Why plant Audubon® Native Chinkapin Oak Treeling?
Although Chinkapin Oak is not well known among people, it is beloved among birds. Its acorns—highly nutritious and palatable even by human standards—nourish many avian species, helping them build up reserves for carrying out their fall migration or for surviving the winter in place. Jays, woodpeckers, flickers, and many others feast on the sweet morsels. Songbirds, too, appreciate Chinkapin Oak for the small insects they find feeding on the leaves. Finches, sparrows, cardinals, and titmice are grateful visitors in the Lower Midwest, where this handsome native reigns supreme. A true friend to wildlife wherever it is grown.
Although Chinkapin Oak is rarely planted, it’s not because it’s some new, exotic discovery. Chinkapin Oak is native to the U.S., from Wisconsin to Vermont and south to New Mexico and South Carolina. Its range also extends into Mexico. Nowhere is it a dominant tree, but it is most plentiful near the center of its range—along the Ohio River, in Ohio, Kentucky, and Indiana. In years past, its wood was used in those states to build fences, and later to fuel the steamships that traveled up and down the Ohio River.

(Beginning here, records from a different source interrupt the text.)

(** The loop of [read_string] over a closed body stops on the closing
    quote with the decoded value. *)
Lemma read_string_loop_closed fuel : forall q raw rest lx result,
  remaining lx = raw ++ q :: rest ->
  closed_body q raw = true ->
  length (remaining lx) <= fuel ->
  exists lx',
    read_string_loop fuel (Some q) lx result = Return (lx', result ++ decode q raw) /\
    remaining lx' = q :: rest /\
    text lx' = text lx /\
    cursor lx' = pos_after (cursor lx) raw.
Proof.
  induction fuel as [|fuel IH]; intros q raw rest lx result Hrem Hcl Hlen.
  - rewrite Hrem, length_app in Hlen. simpl in Hlen. lia.
  - cbn [read_string_loop]. destruct raw as [|c raw].
    + simpl in Hrem. destruct (advance_cons _ _ _ Hrem) as (Hc & _).
      rewrite Hc. simpl. rewrite N.eqb_refl. exists lx.
      rewrite app_nil_r. auto.
    + simpl in Hrem. destruct (advance_cons _ _ _ Hrem) as (Hc & Hr & Ht & Hp).
      rewrite Hc. cbn [is_quote]. cbn [closed_body] in Hcl.
      destruct (N.eqb c q); [discriminate|].
      cbn [decode]. destruct (N.eqb c BACKSLASH).
      * destruct raw as [|e raw]; [discriminate|]. simpl in Hr.
        destruct (advance_cons _ _ _ Hr) as (Hc1 & Hr1 & Ht1 & Hp1).
        rewrite Hc1.
        destruct (IH q raw rest (advance (advance lx))
                    (result ++ [decode_escape (Some q) e]) Hr1 Hcl)
          as (lx' & E & R & T & P).
        { rewrite Hr1. rewrite Hrem in Hlen. simpl in Hlen.
          rewrite length_app in *. simpl in *. lia. }
        exists lx'. rewrite E, <- app_assoc, decode_escape_unescape.
        repeat split; auto; [congruence|].
        rewrite P, Hp1, Hp. reflexivity.
      * destruct (IH q raw rest (advance lx) (result ++ [c]) Hr Hcl)
          as (lx' & E & R & T & P).
        { rewrite Hr. rewrite Hrem in Hlen. simpl in Hlen. lia. }
        exists lx'. rewrite E, <- app_assoc.
        repeat split; auto; [congruence|].
        rewrite P, Hp. reflexivity.
Qed.

(** Conversely, when the loop returns it has passed a closed body and
    stands on the closing quote or at the end of the text. *)
Lemma read_string_loop_inv fuel : forall q lx result lx' result',
  length (remaining lx) <= fuel ->
  read_string_loop fuel (Some q) lx result = Return (lx', result') ->
  exists raw,
    remaining lx = raw ++ remaining lx' /\
    closed_body q raw = true /\
    result' = result ++ decode q raw /\
    text lx' = text lx /\
    cursor lx' = pos_after (cursor lx) raw /\
    (remaining lx' = [] \/ exists rest, remaining lx' = q :: rest).
Proof.
  induction fuel as [|fuel IH]; intros q lx result lx' result' Hlen Hrun.
  - simpl in Hrun. injection Hrun as <- <-.
    destruct (remaining lx) eqn:E; [|simpl in Hlen; lia].
    exists []. rewrite ?E, ?app_nil_r. repeat split; auto.
  - cbn [read_string_loop] in Hrun.
    destruct (remaining lx) as [|c r] eqn:E.
    + rewrite (current_char_nil lx E) in Hrun. injection Hrun as <- <-.
      exists []. rewrite ?E, ?app_nil_r. repeat split; auto.
    + destruct (advance_cons _ _ _ E) as (Hc & Hr & Ht & Hp).
      rewrite Hc in Hrun. cbn [is_quote] in Hrun.
      destruct (N.eqb_spec c q) as [->|Hq].
      * injection Hrun as <- <-. exists []. rewrite ?E, ?app_nil_r.
        repeat split; auto. right. now exists r.
      * destruct (N.eqb c BACKSLASH) eqn:Eb.
        -- destruct r as [|e r].
           { rewrite (current_char_nil _ Hr) in Hrun. discriminate. }
           destruct (advance_cons _ _ _ Hr) as (Hc1 & Hr1 & Ht1 & Hp1).
           rewrite Hc1 in Hrun.
           apply IH in Hrun; [|rewrite Hr1; simpl in Hlen; lia].
           destruct Hrun as (raw & R & C & D & T & P & Q).
           exists (c :: e :: raw). rewrite Hr1 in R. subst r.
           cbn [closed_body decode]. rewrite Eb.
           destruct (N.eqb_spec c q) as [|_]; [contradiction|].
           rewrite D, <- app_assoc, decode_escape_unescape.
           repeat split; auto; [congruence|].
           rewrite P, Hp1, Hp. reflexivity.
        -- apply IH in Hrun; [|rewrite Hr; simpl in Hlen; lia].
           destruct Hrun as (raw & R & C & D & T & P & Q).
           exists (c :: raw). rewrite Hr in R. subst r.
           cbn [closed_body decode]. rewrite Eb.
           destruct (N.eqb_spec c q) as [|_]; [contradiction|].
           rewrite D, <- app_assoc.
           repeat split; auto; [congruence|].
           rewrite P, Hp. reflexivity.
Qed.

How to use Audubon® Native Chinkapin Oak Treeling in the landscape?
Blue jay buffet! Chinkapin Oak acorns are possibly the sweetest-tasting of all acorns, and they’re a hit with blue jays, squirrels, chipmunks, and all sorts of wildlife. They’re edible for humans, too, if you want to give your trail mix a twist (you can roast them first or eat them raw). This species is one of the most precocious Oaks (producing its first acorns at a young age), so you won’t have to wait forever to start getting those sweet snacks.
Hardiness Zone: 5-7
How To Plant Audubon® Native Chinkapin Oak Treeling
Plant Chinkapin Oak in a site where it will receive all-day sun. Clay soil is no problem. Alkaline (high pH) soil is also acceptable, which is unusual for Oaks. Many Oaks, particularly the popular Pin Oak, will turn chlorotic (yellow) on alkaline soils, but Chinkapin Oak often grows on those types of soils in the wild and is perfectly adapted to them. Little pruning will be necessary, but if you must prune, do so only between December and February. The fungal disease Oak Wilt can strike when Oaks are pruned during active growth. A member of the White Oak Group, Chinkapin Oak is less susceptible to Oak Wilt than members of the Red Oak Group, but it is still vulnerable.
How To Water
Water twice weekly for the first 3-5 weeks; then water weekly for the remainder of the year until winter. When you water, water slowly and thoroughly. Watering needs may be altered due to extreme weather conditions.
How To Fertilize
Incorporate Elements Starter Plant food granular form into the soil when planting. If planting in spring or summer, start fertilizing late fall using Elements Starter Plant food granular form on an annual basis each late fall. If planting in the fall, use Elements fertilizer while planting and start your regular annual fertilizing the following fall. Continue this for the first three years to get your plant well established as it gives your tree the nutrients it needs to produce lush new growth for the following spring.
How To Prune
A young tree may need a little extra support to ensure that it lives a long and healthy life. Stake your new Treeling with a 6-8 foot tall wood or bamboo stake. Use expandable ties that will stretch as the tree grows, fastening the stake to the main trunk from the base to the top. Check the ties every few months, at least twice a year; ensuring the ties are not digging into the trunk. If there is any sign of this, take the tie off and reattach it, giving the tree more room to grow.
As your tree grows, remove a few of the lower branches each year in mid to late summer. Remove these lower branches before they reach 1/2 inch in diameter. It is better to make small cuts to avoid cutting a large, more mature branch - this is too stressful for the tree. Each year, make any corrective pruning needed, paying particular attention to removing damaged branches, rubbing branches, multiple leaders at the top, or suckers at the base. Limit any pruning to no more than 25% of the branching structure in a given year. Pruning benefits the tree and helps to achieve a balanced tree form.
After two or three years you can feel free to remove the stake from the tree.